▶ ACTIVITY
Restate exactly, and only, the lines from the one containing "Fixpoint span (p" through the end of the entries, keeping both endpoints.

========================

(** * subv: a staged RV32I assembler pipeline, embedded and verified

    The development follows the Python sources module by module:
    [bits.py] (bit-field arithmetic), [subv.py] (intermediate-language
    parser and printer), [format.py], [survey.py] and [pack.py] (the three
    line-stream stages) and [elf.py] (the writer of the ELF image).

    Conventions of the embedding.
    - Python [int] is [Z]; shifts, [|] and [&] are [Z.shiftl], [Z.shiftr],
      [Z.lor] and [Z.land], which agree with Python on negative numbers.
    - Python [str] is [string]; a character is a code point below 256.
    - A raised exception is the [Err] branch of [result]; the constructor
      records the raise site and the values formatted into the message.
    - A generator is a pair: the lines yielded so far and the exception that
      ended the iteration, if any. *)

From Stdlib Require Import ZArith Lia Bool List Ascii String.
From Stdlib Require Import DecimalString HexadecimalString HexadecimalN DecimalPos.
From stdpp Require Import base option list strings gmap.

Local Open Scope string_scope.
Local Open Scope Z_scope.

(** ** Exceptions *)

Inductive exn : Type :=
  (* bits.py *)
  | NegativeNotAllowed (num : Z)
  | TooLargeU (num len bits : Z)
  | TooLargeI (num len bits lo hi : Z)
  | ReverseRange
  | SliceOutOfRange (hi lo size : Z)
  | SliceOutOfRangeTag (hi lo : Z) (size : string)
  (* subv.py *)
  | InvalidSegmentLine
  | ExpectedLabelled (expect : string)
  (* format.py *)
  | RefSliceTooWide (hi lo size : Z)
  | ExpectedBitSlice (size : Z)
  | SliceWithoutBounds
  | SliceOutsideBounds
  | NoOpLabel
  | UnknownInstruction (label : string)
  | OpcodeMismatch (label : string) (expected : Z)
  (* survey.py *)
  | UndefinedLabel (label : string)
  | NotByteAlignedLine
  (* pack.py *)
  | NotByteAligned (size : Z)
  (* raised by the interpreter itself *)
  | NegativeShiftCount
  | InvalidLiteral (base : Z) (s : string)
  | UnpackError (expected got : nat)
  | IndexError
  | KeyError (key : string)
  | TypeError
  | NoMatch
  | NotImplemented.

(** The Python class of each exception. *)
Inductive exn_class : Type :=
  ValueError | AssertionError | PyIndexError | PyKeyError | PyTypeError | AttributeError
  | NotImplementedError.

Definition class_of (e : exn) : exn_class :=
  match e with
  | NegativeNotAllowed _ | TooLargeU _ _ _ | TooLargeI _ _ _ _ _
  | ReverseRange | SliceOutOfRange _ _ _ | SliceOutOfRangeTag _ _ _ | InvalidSegmentLine
  | ExpectedLabelled _ | RefSliceTooWide _ _ _ | UnknownInstruction _
  | OpcodeMismatch _ _ | NegativeShiftCount | InvalidLiteral _ _
  | UnpackError _ _ => ValueError
  | ExpectedBitSlice _ | SliceWithoutBounds | SliceOutsideBounds | NoOpLabel
  | UndefinedLabel _ | NotByteAlignedLine | NotByteAligned _ => AssertionError
  | IndexError => PyIndexError
  | KeyError _ => PyKeyError
  | TypeError => PyTypeError
  | NoMatch => AttributeError
  | NotImplemented => NotImplementedError
  end.

Inductive result (A : Type) : Type :=
  | OK (a : A)
  | Err (e : exn).
Arguments OK {A} a.
Arguments Err {A} e.

#[global] Instance result_ret : MRet result := fun _ a => OK a.
#[global] Instance result_bind : MBind result := fun _ _ f m =>
  match m with
  | OK a => f a
  | Err e => Err e
  end.

#[global] Instance result_fmap : FMap result := fun _ _ f m =>
  match m with
  | OK a => OK (f a)
  | Err e => Err e
  end.

Definition is_ok {A} (r : result A) : bool :=
  match r with OK _ => true | Err _ => false end.

Definition fails {A} (r : result A) : Prop := exists e, r = Err e.

(** [a << k]: a negative shift count raises. *)
Definition shl (a k : Z) : result Z :=
  if k <? 0 then Err NegativeShiftCount else OK (Z.shiftl a k).

(** [int.bit_length()]. *)
Definition bit_length (n : Z) : Z :=
  if n =? 0 then 0 else Z.log2 (Z.abs n) + 1.

(** ** bits.py *)

Module Bits.

Definition bitfield : Type := Z * Z.

Definition u (num bits : Z) : result bitfield :=
  if num <? 0 then Err (NegativeNotAllowed num)
  else if bit_length num >? bits then Err (TooLargeU num (bit_length num) bits)
  else OK (num, bits).

Definition i (num bits : Z) : result bitfield :=
  p ← shl 1 (bits - 1);
  let min := - p in
  let max := -1 - min in
  if (num >? max) || (num <? min)
  then Err (TooLargeI num (bit_length num + 1) bits min max)
  else
    num ← (if num <? 0 then q ← shl 1 bits; OK (q + num) else OK num);
    u num bits.

Fixpoint concat_loop (val size : Z) (parts : list bitfield) : result bitfield :=
  match parts with
  | [] => OK (val, size)
  | (pval, psize) :: parts =>
      s ← shl pval size;
      concat_loop (Z.lor val s) (size + psize) parts
  end.

Definition concat (parts : list bitfield) : result bitfield :=
  concat_loop 0 0 parts.

Definition slice (bits : bitfield) (hi lo : Z) : result bitfield :=
  let '(val, size) := bits in
  if hi <? lo then Err ReverseRange
  else if (lo <? 0) || (hi >=? size) then Err (SliceOutOfRange hi lo size)
  else
    let size := hi - lo + 1 in
    OK (Z.land (Z.shiftr val lo) (Z.shiftl 1 size - 1), size).

End Bits.

(** ** Python strings

    The string methods and the four module-level regular expressions of
    [subv.py], written out as functions. *)

Definition code (c : ascii) : Z := Z.of_N (Ascii.N_of_ascii c).

Definition between (lo hi : Z) (c : ascii) : bool :=
  (lo <=? code c) && (code c <=? hi).

(** [str.isspace()] on one character: what [str.strip()] drops. *)
Definition is_space (c : ascii) : bool :=
  between 9 13 c || between 28 32 c || (code c =? 133) || (code c =? 160).

Fixpoint lstrip (s : string) : string :=
  match s with
  | String c r => if is_space c then lstrip r else s
  | EmptyString => EmptyString
  end.

Fixpoint rstrip (s : string) : string :=
  match s with
  | EmptyString => EmptyString
  | String c r =>
      match rstrip r with
      | EmptyString => if is_space c then EmptyString else String c EmptyString
      | r' => String c r'
      end
  end.

Definition strip (s : string) : string := rstrip (lstrip s).

(** The white space that [int()] drops around a literal: the ASCII white
    space and the two other characters below 256 that [str.isspace()]
    accepts.  Unlike [str.strip()], [int()] keeps the separators 0x1c to
    0x1f, and raises on a text that holds one. *)
Definition is_int_space (c : ascii) : bool :=
  between 9 13 c || (code c =? 32) || (code c =? 133) || (code c =? 160).

Fixpoint int_lstrip (s : string) : string :=
  match s with
  | String c r => if is_int_space c then int_lstrip r else s
  | EmptyString => EmptyString
  end.

Fixpoint int_rstrip (s : string) : string :=
  match s with
  | EmptyString => EmptyString
  | String c r =>
      match int_rstrip r with
      | EmptyString => if is_int_space c then EmptyString else String c EmptyString
      | r' => String c r'
      end
  end.

Definition int_strip (s : string) : string := int_rstrip (int_lstrip s).

(** [s.split(sep, 1)]: the text before the first [sep] and, if there is one,
    the text after it. *)
Fixpoint split1 (sep : ascii) (s : string) : string * option string :=
  match s with
  | EmptyString => (EmptyString, None)
  | String c r =>
      if Ascii.eqb c sep then (EmptyString, Some r)
      else let '(a, b) := split1 sep r in (String c a, b)
  end.

(** [s.split(sep)] for a one-character separator. *)
Fixpoint split (sep : ascii) (s : string) : list string :=
  match s with
  | EmptyString => [EmptyString]
  | String c r =>
      if Ascii.eqb c sep then EmptyString :: split sep r
      else match split sep r with
           | h :: t => String c h :: t
           | [] => [String c EmptyString]
           end
  end.

(** [sep.join(l)]. *)
Fixpoint join (sep : string) (l : list string) : string :=
  match l with
  | [] => EmptyString
  | [x] => x
  | x :: l => x ++ sep ++ join sep l
  end.

Definition startswith (p s : string) : bool := String.prefix p s.

(** [s.endswith(suffix)]: some tail of [s] is [suffix]. *)
Fixpoint endswith (suffix s : string) : bool :=
  String.eqb s suffix
  || match s with
     | String _ r => endswith suffix r
     | EmptyString => false
     end.

(** [s[:-1]]. *)
Fixpoint drop_last (s : string) : string :=
  match s with
  | EmptyString => EmptyString
  | String _ EmptyString => EmptyString
  | String c r => String c (drop_last r)
  end.

(** The position [$] of a pattern: the end of the text, or just before a
    final newline. *)
Definition at_dollar (s : string) : bool :=
  match s with
  | EmptyString => true
  | String c EmptyString => code c =? 10
  | _ => false
  end.

Definition is_digit (c : ascii) : bool := between 48 57 c.
Definition is_lower_hex (c : ascii) : bool := is_digit c || between 97 102 c.

(** The longest prefix of characters satisfying [p], and the rest. *)
Fixpoint span (p : ascii -> bool) (s : string) : string * string :=
  match s with
  | EmptyString => (EmptyString, EmptyString)
  | String c r =>
      if p c then let '(a, b) := span p r in (String c a, b)
      else (EmptyString, s)
  end.

Definition nonempty (s : string) : bool :=
  match s with EmptyString => false | _ => true end.

(** [white = re.compile(r'[ \t\.\n]+')] *)
Definition is_white (c : ascii) : bool :=
  (code c =? 32) || (code c =? 9) || (code c =? 46) || (code c =? 10).

(** [white.split(s)]: the pieces between maximal runs of [is_white]
    characters; [run] says that the previous character was in such a run. *)
Fixpoint white_split_from (run : bool) (s : string) : list string :=
  match s with
  | EmptyString => [EmptyString]
  | String c r =>
      if is_white c then
        if run then white_split_from true r
        else EmptyString :: white_split_from true r
      else match white_split_from false r with
           | h :: t => String c h :: t
           | [] => [String c EmptyString]
           end
  end.

Definition white_split (s : string) : list string := white_split_from false s.

(** [hex = re.compile(r'^\-?(0x)?[0-9a-f]+$')], as [hex.match(s)]. *)
Definition hex_body (s : string) : bool :=
  let '(ds, rest) := span is_lower_hex s in
  nonempty ds && at_dollar rest.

========================

▶ TASK ANSWER
Fixpoint span (p : ascii -> bool) (s : string) : string * string :=
  match s with
  | EmptyString => (EmptyString, EmptyString)
  | String c r =>
      if p c then let '(a, b) := span p r in (String c a, b)
      else (EmptyString, s)
  end.

Definition nonempty (s : string) : bool :=
  match s with EmptyString => false | _ => true end.

(** [white = re.compile(r'[ \t\.\n]+')] *)
Definition is_white (c : ascii) : bool :=
  (code c =? 32) || (code c =? 9) || (code c =? 46) || (code c =? 10).

(** [white.split(s)]: the pieces between maximal runs of [is_white]
    characters; [run] says that the previous character was in such a run. *)
Fixpoint white_split_from (run : bool) (s : string) : list string :=
  match s with
  | EmptyString => [EmptyString]
  | String c r =>
      if is_white c then
        if run then white_split_from true r
        else EmptyString :: white_split_from true r
      else match white_split_from false r with
           | h :: t => String c h :: t
           | [] => [String c EmptyString]
           end
  end.

Definition white_split (s : string) : list string := white_split_from false s.

(** [hex = re.compile(r'^\-?(0x)?[0-9a-f]+$')], as [hex.match(s)]. *)
Definition hex_body (s : string) : bool :=
  let '(ds, rest) := span is_lower_hex s in
  nonempty ds && at_dollar rest.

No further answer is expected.